• [Material for the task]:
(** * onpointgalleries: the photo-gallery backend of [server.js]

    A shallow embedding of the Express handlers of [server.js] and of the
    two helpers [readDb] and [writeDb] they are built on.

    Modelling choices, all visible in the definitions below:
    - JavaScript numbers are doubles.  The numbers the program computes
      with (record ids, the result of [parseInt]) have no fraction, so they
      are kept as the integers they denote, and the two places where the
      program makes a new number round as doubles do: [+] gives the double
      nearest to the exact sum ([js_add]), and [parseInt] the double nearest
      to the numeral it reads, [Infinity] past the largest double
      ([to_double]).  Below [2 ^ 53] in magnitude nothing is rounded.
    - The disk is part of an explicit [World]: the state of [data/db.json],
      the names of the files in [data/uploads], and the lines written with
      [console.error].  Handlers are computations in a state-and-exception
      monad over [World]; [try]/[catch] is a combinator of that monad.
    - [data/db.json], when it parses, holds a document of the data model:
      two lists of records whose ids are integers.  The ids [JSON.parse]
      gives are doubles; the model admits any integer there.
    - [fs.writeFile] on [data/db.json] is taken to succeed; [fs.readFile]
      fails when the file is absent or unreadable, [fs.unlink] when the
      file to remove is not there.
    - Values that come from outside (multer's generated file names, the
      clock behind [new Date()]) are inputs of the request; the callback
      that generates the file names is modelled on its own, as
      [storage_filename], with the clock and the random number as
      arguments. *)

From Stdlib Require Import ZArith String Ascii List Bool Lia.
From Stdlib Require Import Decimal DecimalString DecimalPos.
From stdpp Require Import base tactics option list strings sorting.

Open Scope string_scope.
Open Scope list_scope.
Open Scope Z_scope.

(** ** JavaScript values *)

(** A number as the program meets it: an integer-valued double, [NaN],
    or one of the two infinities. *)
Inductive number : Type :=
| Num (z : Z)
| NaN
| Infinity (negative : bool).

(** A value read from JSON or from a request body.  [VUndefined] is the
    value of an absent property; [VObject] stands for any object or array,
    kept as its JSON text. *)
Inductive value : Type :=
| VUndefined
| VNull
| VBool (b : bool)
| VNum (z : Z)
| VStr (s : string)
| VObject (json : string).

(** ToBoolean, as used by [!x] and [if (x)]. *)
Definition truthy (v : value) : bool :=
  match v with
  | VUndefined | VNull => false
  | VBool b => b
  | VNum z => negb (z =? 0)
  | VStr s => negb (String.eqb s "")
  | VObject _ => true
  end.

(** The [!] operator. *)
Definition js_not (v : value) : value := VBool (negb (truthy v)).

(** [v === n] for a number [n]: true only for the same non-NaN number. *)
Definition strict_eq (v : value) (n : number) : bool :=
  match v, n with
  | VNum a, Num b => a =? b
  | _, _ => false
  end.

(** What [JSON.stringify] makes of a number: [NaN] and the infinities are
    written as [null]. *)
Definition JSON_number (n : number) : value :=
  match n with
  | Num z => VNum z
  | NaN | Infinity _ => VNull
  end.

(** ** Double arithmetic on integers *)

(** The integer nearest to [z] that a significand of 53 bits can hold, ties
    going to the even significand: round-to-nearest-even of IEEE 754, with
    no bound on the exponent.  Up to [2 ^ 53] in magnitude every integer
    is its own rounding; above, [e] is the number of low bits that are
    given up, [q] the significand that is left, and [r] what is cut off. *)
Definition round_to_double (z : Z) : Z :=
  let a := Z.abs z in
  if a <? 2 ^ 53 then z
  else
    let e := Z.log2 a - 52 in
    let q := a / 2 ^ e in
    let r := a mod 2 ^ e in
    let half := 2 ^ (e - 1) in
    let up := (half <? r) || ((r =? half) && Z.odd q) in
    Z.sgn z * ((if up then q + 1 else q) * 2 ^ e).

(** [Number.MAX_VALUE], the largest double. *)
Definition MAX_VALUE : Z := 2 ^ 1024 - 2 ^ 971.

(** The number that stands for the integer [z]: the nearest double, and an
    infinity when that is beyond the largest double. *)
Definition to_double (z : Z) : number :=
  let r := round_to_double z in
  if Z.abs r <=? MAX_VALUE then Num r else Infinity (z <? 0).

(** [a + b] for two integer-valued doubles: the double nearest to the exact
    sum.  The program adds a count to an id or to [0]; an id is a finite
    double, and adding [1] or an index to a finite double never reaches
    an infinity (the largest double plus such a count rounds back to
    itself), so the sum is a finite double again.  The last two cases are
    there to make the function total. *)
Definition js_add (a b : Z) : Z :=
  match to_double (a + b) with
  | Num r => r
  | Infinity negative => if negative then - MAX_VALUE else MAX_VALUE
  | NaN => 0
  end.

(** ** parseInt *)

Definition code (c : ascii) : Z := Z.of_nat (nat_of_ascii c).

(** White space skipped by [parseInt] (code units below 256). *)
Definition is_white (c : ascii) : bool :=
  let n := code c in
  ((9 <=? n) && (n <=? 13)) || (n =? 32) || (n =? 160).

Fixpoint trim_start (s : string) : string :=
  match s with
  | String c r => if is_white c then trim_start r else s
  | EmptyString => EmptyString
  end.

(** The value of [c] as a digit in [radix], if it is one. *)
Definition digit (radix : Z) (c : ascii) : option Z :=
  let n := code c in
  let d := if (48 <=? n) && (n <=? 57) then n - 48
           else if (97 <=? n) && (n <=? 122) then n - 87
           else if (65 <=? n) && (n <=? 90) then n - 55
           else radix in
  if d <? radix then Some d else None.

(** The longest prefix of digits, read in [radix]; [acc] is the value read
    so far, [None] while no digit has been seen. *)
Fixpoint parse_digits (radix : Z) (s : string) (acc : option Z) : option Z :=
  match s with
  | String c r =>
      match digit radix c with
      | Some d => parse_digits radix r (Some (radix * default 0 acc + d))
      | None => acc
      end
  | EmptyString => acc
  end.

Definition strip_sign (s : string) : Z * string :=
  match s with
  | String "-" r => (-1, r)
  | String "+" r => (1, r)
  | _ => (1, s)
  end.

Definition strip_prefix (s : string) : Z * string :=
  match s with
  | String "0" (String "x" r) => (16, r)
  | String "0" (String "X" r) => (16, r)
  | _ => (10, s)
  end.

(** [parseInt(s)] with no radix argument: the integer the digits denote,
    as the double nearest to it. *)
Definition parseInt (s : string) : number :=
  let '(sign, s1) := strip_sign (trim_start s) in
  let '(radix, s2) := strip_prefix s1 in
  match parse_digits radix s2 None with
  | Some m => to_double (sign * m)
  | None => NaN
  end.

• [Exercise prompt]: Show the lines of the entries that include the string "absent", copying each in full.

• [Solution for this task]:
      fails when the file is absent or unreadable, [fs.unlink] when the
    value of an absent property; [VObject] stands for any object or array,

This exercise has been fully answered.